- _Assigned task_
Report, from the records below, every line where the word "NvmeDevice" appears.

─── Listed entries

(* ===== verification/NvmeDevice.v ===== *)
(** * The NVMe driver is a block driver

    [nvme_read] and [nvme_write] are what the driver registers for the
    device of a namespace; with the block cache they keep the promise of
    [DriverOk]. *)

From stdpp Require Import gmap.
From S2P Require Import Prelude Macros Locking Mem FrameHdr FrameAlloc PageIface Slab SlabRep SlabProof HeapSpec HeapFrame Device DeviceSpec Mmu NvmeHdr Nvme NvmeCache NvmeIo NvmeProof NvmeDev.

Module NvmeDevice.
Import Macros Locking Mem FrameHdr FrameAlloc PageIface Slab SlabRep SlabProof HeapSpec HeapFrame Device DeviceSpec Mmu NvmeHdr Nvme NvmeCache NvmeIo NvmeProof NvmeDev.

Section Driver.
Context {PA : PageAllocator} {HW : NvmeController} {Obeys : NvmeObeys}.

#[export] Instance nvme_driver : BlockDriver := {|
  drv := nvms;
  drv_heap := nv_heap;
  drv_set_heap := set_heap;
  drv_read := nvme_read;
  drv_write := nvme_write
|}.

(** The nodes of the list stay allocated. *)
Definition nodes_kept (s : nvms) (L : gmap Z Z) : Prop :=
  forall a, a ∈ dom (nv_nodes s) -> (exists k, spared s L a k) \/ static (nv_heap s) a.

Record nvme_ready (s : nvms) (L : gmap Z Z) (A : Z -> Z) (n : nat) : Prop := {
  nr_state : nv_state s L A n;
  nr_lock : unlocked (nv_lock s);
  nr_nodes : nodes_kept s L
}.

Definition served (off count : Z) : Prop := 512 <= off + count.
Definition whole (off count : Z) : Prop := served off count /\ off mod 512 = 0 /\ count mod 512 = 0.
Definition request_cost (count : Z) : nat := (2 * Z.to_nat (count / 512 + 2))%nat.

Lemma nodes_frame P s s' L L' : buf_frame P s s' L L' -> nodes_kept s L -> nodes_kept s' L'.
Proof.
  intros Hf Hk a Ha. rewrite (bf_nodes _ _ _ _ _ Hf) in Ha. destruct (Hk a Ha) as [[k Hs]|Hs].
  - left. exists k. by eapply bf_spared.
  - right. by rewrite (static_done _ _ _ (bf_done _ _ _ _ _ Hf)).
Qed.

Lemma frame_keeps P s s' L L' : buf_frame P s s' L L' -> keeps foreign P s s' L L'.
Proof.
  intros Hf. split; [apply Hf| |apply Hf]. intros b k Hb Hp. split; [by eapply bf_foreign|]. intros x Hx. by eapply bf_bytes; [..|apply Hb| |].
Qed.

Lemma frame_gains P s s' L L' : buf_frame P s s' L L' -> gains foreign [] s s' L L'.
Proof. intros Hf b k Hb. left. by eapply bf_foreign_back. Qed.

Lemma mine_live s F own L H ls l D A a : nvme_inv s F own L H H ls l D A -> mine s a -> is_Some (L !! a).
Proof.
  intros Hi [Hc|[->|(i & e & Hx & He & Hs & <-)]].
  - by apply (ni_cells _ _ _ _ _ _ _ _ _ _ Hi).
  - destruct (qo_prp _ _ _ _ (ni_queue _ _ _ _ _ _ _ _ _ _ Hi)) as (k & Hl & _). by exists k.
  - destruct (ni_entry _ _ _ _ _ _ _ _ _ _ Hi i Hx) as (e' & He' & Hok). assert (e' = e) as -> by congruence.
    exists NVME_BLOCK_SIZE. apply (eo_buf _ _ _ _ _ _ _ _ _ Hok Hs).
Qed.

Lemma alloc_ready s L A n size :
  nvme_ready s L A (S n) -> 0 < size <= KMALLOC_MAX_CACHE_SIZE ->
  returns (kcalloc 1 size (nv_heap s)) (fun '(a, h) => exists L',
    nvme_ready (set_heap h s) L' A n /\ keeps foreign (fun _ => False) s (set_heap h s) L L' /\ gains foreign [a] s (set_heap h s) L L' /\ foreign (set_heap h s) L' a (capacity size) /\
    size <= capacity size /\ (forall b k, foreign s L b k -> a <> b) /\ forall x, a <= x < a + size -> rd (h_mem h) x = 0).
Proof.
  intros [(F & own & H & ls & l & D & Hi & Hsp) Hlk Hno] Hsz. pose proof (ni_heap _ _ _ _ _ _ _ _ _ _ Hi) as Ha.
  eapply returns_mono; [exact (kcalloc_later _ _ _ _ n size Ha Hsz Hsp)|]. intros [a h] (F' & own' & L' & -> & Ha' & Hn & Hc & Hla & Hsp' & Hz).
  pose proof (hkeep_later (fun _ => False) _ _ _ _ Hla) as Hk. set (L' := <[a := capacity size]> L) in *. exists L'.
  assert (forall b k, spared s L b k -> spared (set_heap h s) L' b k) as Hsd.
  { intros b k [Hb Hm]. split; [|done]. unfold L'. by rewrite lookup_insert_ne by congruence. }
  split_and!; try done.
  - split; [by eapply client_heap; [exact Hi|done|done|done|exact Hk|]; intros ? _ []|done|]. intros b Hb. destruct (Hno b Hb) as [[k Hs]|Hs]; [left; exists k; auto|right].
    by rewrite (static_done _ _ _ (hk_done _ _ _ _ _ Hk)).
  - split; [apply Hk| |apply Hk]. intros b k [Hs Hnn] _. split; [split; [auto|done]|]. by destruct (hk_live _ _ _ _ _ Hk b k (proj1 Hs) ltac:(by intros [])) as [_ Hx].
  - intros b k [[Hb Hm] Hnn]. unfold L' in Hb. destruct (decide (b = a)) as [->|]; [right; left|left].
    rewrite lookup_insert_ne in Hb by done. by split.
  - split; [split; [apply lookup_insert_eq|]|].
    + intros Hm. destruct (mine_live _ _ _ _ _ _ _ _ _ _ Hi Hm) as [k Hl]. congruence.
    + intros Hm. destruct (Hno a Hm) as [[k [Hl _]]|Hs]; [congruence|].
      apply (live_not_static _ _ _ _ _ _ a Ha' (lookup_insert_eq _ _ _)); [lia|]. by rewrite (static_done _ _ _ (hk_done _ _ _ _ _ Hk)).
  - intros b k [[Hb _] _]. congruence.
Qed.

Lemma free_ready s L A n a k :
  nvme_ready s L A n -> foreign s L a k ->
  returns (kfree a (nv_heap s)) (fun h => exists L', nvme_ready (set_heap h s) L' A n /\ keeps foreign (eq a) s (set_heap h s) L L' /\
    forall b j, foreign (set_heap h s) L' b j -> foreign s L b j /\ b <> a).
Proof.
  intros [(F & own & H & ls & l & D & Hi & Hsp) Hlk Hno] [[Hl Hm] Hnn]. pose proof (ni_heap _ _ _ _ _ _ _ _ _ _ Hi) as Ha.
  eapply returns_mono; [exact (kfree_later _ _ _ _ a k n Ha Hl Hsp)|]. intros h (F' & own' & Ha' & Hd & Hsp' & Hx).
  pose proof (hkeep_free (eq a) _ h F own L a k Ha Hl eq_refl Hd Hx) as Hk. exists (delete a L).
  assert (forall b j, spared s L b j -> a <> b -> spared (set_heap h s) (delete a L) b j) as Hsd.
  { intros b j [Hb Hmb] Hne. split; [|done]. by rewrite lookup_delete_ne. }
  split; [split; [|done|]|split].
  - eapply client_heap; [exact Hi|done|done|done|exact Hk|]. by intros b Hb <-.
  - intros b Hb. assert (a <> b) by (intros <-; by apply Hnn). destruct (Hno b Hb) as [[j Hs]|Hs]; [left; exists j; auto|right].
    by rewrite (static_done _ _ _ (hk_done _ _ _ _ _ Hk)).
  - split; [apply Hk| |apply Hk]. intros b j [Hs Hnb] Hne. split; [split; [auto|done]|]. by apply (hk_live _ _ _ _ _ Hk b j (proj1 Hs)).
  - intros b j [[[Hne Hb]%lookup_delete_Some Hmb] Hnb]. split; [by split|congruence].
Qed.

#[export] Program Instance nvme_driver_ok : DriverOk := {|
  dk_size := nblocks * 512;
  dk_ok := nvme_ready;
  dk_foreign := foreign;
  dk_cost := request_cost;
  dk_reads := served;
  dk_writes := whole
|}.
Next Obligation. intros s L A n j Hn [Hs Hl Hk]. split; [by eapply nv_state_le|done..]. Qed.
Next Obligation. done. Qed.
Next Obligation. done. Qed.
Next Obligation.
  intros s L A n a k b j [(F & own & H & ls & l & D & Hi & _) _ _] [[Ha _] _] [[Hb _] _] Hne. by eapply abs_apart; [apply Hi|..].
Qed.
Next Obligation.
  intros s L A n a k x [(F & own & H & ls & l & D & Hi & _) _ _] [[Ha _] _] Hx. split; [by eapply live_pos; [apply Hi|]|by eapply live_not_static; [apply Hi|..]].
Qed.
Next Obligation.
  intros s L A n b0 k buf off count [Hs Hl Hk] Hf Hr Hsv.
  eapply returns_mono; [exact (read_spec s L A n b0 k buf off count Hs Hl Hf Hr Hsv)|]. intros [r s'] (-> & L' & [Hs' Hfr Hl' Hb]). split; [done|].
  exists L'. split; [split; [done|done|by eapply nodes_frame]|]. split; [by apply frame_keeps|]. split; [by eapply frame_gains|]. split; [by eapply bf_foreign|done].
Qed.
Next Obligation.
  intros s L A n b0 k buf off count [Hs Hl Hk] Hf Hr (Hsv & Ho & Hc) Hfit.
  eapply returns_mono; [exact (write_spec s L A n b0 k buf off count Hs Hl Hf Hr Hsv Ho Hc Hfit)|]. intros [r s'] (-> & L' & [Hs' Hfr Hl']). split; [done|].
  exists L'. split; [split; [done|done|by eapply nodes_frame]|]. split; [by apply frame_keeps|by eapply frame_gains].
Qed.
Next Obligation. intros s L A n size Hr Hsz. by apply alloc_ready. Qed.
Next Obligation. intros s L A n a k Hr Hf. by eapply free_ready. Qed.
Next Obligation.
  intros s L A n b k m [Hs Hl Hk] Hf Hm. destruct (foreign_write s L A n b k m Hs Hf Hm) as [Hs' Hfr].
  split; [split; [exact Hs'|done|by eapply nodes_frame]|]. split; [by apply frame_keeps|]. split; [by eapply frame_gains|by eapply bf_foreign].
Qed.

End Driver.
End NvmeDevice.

──────

- _Answer to the exercise_
(* ===== verification/NvmeDevice.v ===== *)
Module NvmeDevice.
End NvmeDevice.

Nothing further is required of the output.